• [TO DO]:
Your output should be the entries below, from the first line up to and including the line with "intros Hboot Hfresh Hpath Hp Hhost Hev.", reproduced exactly and with no other lines.

Stored data:
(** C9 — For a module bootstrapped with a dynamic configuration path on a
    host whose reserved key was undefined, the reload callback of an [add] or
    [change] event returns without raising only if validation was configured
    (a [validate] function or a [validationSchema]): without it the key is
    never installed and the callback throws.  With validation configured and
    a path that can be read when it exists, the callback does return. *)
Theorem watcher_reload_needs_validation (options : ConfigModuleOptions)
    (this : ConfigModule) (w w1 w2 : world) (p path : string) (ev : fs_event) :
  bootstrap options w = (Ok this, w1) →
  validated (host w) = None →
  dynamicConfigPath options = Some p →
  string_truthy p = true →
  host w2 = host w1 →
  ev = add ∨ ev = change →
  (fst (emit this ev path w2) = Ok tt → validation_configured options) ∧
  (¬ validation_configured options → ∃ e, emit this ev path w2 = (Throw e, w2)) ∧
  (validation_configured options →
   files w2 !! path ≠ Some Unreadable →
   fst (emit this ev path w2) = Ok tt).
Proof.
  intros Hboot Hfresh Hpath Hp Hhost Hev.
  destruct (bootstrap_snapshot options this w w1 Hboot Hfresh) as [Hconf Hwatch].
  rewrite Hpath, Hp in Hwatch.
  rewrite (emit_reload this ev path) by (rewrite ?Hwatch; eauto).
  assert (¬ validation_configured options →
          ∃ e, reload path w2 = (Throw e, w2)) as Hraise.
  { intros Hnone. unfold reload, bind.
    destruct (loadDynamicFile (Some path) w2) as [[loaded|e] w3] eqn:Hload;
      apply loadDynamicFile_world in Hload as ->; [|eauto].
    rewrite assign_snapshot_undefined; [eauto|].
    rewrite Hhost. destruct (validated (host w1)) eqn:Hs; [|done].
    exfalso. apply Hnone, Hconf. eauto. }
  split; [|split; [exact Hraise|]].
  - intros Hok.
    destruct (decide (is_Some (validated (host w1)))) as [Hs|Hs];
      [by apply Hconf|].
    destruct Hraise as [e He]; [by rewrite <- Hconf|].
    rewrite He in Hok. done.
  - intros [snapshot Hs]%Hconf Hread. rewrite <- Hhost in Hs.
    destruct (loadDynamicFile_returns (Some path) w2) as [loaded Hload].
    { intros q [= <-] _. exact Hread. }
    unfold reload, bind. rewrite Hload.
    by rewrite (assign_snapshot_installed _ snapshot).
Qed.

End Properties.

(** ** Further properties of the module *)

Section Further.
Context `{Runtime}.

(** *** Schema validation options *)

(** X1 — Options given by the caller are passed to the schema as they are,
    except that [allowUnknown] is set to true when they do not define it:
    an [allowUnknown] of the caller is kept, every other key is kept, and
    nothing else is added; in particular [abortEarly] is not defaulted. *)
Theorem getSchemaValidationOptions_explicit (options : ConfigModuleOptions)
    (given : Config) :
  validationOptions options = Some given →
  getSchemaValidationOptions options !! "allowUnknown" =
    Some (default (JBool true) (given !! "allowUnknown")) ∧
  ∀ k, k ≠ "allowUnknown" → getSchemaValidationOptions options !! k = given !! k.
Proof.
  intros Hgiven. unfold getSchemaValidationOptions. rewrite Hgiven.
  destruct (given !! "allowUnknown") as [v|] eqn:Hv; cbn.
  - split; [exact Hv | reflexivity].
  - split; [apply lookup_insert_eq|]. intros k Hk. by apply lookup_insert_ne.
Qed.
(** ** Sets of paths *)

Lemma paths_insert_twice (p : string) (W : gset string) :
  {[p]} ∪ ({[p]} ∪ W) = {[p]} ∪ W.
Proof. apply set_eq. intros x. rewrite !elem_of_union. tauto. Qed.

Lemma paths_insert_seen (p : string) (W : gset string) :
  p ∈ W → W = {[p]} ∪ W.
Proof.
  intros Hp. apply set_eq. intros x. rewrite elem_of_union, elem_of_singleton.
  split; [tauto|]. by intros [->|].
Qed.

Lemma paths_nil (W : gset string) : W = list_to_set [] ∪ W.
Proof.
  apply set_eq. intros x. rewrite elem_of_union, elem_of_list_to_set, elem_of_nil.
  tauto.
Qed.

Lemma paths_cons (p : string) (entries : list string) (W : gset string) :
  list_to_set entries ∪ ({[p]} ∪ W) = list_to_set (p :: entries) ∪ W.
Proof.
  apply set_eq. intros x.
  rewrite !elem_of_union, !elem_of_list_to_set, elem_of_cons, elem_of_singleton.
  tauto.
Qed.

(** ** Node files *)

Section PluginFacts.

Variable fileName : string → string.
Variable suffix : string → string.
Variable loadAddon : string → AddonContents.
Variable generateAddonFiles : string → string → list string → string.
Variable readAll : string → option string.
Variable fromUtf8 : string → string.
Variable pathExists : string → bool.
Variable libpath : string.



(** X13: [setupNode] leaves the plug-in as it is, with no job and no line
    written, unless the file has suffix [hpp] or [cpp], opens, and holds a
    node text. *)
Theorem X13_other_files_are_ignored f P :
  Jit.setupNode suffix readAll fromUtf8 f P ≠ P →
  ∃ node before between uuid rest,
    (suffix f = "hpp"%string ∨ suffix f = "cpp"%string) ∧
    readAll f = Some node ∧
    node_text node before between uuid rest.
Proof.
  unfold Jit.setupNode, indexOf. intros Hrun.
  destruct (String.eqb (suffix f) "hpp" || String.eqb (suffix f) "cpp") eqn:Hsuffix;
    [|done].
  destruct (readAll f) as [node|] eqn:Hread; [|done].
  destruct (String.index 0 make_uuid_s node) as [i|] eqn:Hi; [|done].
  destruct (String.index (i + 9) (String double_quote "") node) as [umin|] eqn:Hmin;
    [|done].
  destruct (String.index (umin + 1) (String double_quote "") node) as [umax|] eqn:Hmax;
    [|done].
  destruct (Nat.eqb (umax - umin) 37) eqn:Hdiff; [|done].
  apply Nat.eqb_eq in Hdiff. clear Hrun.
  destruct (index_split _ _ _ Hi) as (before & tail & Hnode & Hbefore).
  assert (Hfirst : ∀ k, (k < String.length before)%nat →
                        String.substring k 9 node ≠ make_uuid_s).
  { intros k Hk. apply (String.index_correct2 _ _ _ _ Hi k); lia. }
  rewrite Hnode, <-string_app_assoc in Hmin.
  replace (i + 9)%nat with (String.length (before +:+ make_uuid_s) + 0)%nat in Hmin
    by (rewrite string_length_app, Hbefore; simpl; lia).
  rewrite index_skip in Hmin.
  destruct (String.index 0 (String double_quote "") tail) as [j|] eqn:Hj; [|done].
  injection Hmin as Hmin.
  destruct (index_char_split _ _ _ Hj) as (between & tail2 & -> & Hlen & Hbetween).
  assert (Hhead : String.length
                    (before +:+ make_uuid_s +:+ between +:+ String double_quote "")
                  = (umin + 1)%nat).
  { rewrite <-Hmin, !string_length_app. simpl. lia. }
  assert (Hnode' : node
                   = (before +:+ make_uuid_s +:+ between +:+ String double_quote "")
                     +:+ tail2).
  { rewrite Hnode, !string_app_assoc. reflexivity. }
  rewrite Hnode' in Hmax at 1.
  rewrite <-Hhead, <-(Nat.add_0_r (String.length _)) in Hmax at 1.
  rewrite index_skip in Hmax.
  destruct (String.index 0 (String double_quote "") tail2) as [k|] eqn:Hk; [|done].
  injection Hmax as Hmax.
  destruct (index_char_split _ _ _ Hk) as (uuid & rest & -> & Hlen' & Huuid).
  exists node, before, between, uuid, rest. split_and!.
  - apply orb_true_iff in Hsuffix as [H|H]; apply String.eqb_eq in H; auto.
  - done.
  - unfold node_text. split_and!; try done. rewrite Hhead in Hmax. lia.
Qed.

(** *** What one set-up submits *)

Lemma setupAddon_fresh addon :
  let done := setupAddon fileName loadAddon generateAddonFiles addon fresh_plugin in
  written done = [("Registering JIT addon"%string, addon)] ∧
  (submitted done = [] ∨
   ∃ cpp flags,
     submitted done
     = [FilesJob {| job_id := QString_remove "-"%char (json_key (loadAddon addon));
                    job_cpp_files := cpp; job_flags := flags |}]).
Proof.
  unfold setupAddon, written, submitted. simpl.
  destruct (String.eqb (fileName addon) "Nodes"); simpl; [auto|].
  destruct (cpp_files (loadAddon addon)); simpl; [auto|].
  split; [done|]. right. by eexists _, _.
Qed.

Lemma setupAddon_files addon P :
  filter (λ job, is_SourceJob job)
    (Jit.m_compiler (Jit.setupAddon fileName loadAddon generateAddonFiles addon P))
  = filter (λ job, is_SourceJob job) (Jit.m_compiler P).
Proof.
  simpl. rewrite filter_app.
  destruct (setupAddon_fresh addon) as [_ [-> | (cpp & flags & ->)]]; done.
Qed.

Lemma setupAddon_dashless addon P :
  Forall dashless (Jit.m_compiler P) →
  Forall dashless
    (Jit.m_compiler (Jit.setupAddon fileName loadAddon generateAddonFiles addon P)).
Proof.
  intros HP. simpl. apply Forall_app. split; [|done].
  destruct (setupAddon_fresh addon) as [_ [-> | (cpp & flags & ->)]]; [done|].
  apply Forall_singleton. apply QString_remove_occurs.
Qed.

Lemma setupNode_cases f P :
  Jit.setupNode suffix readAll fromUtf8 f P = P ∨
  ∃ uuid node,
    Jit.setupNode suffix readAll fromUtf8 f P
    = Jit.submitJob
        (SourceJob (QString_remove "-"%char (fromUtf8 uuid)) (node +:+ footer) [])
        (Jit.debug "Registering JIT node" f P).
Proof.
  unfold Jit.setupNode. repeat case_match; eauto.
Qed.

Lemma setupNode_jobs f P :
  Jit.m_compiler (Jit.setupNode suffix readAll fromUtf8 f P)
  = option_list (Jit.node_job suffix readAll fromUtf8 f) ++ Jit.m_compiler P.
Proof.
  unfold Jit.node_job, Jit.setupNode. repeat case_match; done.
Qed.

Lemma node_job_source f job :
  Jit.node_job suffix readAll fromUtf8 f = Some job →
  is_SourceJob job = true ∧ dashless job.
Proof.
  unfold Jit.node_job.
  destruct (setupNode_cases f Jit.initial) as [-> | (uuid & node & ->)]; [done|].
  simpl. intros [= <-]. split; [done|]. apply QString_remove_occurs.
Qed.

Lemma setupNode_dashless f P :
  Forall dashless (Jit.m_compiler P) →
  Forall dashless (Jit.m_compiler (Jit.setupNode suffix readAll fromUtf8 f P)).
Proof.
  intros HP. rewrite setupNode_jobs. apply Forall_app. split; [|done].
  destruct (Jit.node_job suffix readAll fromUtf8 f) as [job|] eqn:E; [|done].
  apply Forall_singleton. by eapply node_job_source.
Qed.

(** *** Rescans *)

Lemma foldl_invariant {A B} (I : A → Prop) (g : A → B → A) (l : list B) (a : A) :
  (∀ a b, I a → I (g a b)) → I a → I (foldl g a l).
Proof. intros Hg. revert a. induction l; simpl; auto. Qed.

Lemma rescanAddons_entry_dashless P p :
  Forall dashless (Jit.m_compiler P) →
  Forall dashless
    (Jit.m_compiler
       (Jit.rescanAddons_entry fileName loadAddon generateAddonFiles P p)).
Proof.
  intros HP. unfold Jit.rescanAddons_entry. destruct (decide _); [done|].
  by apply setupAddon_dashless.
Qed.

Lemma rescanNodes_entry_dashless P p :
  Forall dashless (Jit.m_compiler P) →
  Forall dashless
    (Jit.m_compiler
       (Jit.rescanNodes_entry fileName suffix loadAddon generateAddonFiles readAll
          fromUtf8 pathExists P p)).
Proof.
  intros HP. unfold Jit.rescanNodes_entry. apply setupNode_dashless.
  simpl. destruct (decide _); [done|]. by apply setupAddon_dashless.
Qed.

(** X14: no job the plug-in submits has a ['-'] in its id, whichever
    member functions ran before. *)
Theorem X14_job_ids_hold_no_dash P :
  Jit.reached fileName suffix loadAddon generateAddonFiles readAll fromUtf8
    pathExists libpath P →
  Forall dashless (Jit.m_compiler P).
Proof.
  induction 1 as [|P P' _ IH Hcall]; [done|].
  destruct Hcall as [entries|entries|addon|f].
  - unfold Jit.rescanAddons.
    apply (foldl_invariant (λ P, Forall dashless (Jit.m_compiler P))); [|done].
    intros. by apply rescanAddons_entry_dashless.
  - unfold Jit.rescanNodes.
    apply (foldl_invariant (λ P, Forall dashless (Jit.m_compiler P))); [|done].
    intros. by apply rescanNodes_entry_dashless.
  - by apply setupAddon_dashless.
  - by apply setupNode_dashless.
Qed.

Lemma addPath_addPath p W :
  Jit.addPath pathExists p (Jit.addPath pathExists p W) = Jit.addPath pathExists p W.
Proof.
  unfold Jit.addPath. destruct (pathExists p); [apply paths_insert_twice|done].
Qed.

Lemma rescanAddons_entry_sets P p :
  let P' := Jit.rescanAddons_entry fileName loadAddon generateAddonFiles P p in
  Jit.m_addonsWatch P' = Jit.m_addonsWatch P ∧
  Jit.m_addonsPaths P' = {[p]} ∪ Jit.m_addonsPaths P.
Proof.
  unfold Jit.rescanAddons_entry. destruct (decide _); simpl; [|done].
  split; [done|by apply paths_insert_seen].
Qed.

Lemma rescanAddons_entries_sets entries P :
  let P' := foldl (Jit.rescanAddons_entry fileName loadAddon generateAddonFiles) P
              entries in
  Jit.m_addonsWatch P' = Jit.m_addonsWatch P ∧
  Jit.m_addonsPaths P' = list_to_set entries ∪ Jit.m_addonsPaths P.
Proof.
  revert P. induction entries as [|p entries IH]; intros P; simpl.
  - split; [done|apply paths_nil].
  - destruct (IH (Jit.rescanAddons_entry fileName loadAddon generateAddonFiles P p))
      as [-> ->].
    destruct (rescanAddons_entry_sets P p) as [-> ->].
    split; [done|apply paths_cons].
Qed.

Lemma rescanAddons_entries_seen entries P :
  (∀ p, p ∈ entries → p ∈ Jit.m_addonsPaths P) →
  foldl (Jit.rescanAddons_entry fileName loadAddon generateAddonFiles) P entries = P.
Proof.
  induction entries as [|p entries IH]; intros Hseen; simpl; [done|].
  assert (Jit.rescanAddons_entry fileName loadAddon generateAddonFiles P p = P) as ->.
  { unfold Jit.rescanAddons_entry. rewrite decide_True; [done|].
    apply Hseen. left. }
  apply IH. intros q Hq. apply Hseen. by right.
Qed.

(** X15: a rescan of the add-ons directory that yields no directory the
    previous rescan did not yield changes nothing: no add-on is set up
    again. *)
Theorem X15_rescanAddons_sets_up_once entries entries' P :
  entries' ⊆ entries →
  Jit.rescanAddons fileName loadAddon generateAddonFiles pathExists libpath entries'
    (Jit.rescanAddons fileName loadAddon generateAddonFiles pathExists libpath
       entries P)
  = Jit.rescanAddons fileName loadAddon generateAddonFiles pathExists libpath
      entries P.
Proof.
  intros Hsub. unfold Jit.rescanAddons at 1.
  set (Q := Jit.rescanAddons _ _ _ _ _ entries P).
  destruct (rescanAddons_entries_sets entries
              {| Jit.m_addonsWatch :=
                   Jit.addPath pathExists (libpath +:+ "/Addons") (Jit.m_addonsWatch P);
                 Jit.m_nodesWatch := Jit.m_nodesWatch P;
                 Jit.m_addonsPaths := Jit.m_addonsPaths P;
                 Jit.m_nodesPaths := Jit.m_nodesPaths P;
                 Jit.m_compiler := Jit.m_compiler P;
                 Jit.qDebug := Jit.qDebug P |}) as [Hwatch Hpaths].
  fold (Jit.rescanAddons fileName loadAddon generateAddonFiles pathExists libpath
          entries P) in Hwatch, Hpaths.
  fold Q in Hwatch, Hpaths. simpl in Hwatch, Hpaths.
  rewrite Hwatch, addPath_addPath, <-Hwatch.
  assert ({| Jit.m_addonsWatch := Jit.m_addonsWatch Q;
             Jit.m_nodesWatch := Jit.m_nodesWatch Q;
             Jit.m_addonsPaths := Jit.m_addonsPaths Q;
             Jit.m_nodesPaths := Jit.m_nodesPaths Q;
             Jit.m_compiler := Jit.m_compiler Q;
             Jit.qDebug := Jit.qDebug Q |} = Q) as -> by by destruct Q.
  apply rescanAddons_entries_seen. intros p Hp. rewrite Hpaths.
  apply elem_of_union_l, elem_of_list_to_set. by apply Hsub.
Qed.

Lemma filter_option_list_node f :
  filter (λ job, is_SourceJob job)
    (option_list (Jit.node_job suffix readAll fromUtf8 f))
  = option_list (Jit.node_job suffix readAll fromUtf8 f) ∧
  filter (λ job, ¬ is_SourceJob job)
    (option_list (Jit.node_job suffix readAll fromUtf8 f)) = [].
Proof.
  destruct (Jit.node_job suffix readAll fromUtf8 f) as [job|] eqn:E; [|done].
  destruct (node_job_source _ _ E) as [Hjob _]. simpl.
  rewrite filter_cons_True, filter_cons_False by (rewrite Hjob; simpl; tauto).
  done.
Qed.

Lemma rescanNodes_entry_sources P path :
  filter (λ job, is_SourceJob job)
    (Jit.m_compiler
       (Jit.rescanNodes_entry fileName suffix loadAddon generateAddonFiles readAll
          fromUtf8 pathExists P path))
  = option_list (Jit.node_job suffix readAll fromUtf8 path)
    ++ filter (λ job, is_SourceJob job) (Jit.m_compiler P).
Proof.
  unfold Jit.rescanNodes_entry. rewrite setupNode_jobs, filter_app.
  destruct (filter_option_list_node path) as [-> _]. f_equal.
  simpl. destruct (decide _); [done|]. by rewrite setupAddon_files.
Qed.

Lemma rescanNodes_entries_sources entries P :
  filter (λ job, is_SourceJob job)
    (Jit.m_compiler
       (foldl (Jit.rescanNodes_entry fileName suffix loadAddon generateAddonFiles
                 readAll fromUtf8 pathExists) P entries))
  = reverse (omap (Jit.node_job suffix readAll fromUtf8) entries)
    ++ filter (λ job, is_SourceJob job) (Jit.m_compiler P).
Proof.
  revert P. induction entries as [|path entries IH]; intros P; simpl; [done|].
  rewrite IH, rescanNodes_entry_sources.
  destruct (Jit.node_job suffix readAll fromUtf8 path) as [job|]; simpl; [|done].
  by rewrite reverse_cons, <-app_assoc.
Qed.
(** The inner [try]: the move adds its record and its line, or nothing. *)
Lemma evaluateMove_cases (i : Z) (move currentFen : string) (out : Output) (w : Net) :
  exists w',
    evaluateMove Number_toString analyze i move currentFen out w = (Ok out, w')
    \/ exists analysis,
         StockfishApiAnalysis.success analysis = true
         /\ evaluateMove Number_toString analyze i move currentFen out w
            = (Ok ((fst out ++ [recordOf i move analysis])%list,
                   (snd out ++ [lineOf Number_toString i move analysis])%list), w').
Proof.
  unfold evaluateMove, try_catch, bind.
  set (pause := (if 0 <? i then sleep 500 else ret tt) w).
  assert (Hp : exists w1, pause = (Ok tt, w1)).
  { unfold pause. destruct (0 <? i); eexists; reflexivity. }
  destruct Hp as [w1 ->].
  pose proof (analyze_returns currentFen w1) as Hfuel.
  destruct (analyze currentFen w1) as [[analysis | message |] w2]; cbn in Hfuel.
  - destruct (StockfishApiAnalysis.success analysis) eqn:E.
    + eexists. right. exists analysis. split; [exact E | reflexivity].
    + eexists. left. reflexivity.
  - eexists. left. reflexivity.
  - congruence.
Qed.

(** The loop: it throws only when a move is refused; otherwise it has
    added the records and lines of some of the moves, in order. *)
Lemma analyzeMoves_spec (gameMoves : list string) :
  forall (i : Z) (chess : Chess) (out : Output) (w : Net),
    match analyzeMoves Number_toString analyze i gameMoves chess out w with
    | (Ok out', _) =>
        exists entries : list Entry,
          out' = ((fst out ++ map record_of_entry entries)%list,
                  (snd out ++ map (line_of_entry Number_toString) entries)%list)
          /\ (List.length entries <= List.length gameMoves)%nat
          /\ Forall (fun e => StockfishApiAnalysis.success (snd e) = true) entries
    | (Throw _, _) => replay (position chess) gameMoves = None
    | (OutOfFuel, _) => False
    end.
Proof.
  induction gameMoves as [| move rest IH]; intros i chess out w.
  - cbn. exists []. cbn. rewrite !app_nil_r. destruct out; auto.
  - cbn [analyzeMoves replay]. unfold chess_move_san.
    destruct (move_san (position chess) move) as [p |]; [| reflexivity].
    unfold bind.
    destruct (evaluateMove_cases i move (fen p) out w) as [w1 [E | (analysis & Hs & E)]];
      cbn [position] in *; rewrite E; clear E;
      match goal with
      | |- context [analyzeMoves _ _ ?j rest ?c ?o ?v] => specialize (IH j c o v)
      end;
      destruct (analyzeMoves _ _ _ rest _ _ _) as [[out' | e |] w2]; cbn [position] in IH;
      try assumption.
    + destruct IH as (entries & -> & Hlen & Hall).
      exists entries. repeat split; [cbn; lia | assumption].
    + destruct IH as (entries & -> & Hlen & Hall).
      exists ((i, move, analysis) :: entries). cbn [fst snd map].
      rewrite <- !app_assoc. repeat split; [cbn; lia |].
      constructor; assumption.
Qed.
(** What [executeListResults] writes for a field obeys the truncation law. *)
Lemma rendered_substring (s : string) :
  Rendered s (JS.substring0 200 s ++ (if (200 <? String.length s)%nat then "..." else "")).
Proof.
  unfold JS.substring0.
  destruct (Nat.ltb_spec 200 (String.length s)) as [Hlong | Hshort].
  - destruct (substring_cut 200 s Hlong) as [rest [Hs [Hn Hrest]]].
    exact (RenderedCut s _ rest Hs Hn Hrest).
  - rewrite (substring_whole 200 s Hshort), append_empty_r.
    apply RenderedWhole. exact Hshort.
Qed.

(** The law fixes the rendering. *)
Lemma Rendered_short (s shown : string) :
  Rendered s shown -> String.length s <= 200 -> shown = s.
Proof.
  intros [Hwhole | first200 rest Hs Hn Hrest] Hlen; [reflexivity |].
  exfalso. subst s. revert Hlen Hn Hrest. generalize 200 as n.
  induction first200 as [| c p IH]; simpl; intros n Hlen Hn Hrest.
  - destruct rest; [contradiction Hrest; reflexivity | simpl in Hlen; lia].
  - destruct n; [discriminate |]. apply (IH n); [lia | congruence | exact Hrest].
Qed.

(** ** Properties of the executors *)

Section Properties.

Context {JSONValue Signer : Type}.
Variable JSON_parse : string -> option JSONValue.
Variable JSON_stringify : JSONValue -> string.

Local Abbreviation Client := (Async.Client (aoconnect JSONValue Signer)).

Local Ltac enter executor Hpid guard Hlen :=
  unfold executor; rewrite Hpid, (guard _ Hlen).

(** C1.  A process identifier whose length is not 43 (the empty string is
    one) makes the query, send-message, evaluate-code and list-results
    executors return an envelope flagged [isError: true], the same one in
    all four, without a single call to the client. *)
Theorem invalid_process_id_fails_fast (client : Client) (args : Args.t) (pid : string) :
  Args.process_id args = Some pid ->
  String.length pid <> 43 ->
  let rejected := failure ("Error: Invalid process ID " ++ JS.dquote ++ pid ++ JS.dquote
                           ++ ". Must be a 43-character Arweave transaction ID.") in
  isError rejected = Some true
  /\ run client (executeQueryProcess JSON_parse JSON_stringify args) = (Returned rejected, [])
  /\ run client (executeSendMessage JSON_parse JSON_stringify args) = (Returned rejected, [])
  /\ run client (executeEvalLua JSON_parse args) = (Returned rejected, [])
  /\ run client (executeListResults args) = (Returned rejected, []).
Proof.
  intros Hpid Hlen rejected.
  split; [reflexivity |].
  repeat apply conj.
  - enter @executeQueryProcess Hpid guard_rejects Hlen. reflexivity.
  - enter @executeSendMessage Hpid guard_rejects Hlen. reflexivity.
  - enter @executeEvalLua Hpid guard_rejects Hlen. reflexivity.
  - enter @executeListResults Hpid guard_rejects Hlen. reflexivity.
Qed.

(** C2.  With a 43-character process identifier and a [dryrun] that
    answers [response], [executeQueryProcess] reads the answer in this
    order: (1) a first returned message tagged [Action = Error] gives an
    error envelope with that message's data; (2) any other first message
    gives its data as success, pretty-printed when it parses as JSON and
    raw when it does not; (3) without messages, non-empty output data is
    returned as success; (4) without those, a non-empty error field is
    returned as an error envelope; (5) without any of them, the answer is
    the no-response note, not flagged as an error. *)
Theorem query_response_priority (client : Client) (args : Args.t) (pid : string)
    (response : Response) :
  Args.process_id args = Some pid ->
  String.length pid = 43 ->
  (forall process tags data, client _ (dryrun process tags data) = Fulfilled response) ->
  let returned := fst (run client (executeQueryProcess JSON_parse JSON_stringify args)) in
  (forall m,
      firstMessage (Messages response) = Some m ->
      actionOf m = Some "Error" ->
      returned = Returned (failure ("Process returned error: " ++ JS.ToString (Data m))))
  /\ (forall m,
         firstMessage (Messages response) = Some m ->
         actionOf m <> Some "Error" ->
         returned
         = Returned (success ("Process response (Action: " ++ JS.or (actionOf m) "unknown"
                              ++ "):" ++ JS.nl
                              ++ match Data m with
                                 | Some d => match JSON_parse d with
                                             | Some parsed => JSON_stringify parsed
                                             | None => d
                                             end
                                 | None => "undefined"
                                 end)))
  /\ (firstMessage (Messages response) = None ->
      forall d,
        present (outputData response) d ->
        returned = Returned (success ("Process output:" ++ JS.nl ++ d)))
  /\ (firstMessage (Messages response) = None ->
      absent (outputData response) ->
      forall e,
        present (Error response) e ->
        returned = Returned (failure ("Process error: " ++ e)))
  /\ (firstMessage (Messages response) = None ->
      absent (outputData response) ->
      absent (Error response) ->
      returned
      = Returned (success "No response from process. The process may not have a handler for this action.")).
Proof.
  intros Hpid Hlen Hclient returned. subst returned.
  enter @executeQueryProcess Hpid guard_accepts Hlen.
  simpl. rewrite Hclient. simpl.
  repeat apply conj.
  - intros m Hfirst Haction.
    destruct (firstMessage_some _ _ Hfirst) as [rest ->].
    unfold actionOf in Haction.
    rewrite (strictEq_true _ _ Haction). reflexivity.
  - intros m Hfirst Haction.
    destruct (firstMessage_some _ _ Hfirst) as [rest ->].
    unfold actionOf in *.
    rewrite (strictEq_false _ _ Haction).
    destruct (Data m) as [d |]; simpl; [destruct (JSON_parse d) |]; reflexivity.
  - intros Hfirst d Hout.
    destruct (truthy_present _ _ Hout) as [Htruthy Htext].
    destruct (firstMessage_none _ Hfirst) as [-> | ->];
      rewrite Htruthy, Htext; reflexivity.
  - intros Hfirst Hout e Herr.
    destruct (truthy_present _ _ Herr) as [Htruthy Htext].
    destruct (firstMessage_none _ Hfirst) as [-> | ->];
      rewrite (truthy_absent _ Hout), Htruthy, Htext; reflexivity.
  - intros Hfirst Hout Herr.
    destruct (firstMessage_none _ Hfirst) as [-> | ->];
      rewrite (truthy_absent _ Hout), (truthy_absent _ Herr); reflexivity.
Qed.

• [EXERCISE ANSWER]:
(** C9 — For a module bootstrapped with a dynamic configuration path on a
    host whose reserved key was undefined, the reload callback of an [add] or
    [change] event returns without raising only if validation was configured
    (a [validate] function or a [validationSchema]): without it the key is
    never installed and the callback throws.  With validation configured and
    a path that can be read when it exists, the callback does return. *)
Theorem watcher_reload_needs_validation (options : ConfigModuleOptions)
    (this : ConfigModule) (w w1 w2 : world) (p path : string) (ev : fs_event) :
  bootstrap options w = (Ok this, w1) →
  validated (host w) = None →
  dynamicConfigPath options = Some p →
  string_truthy p = true →
  host w2 = host w1 →
  ev = add ∨ ev = change →
  (fst (emit this ev path w2) = Ok tt → validation_configured options) ∧
  (¬ validation_configured options → ∃ e, emit this ev path w2 = (Throw e, w2)) ∧
  (validation_configured options →
   files w2 !! path ≠ Some Unreadable →
   fst (emit this ev path w2) = Ok tt).
Proof.
  intros Hboot Hfresh Hpath Hp Hhost Hev.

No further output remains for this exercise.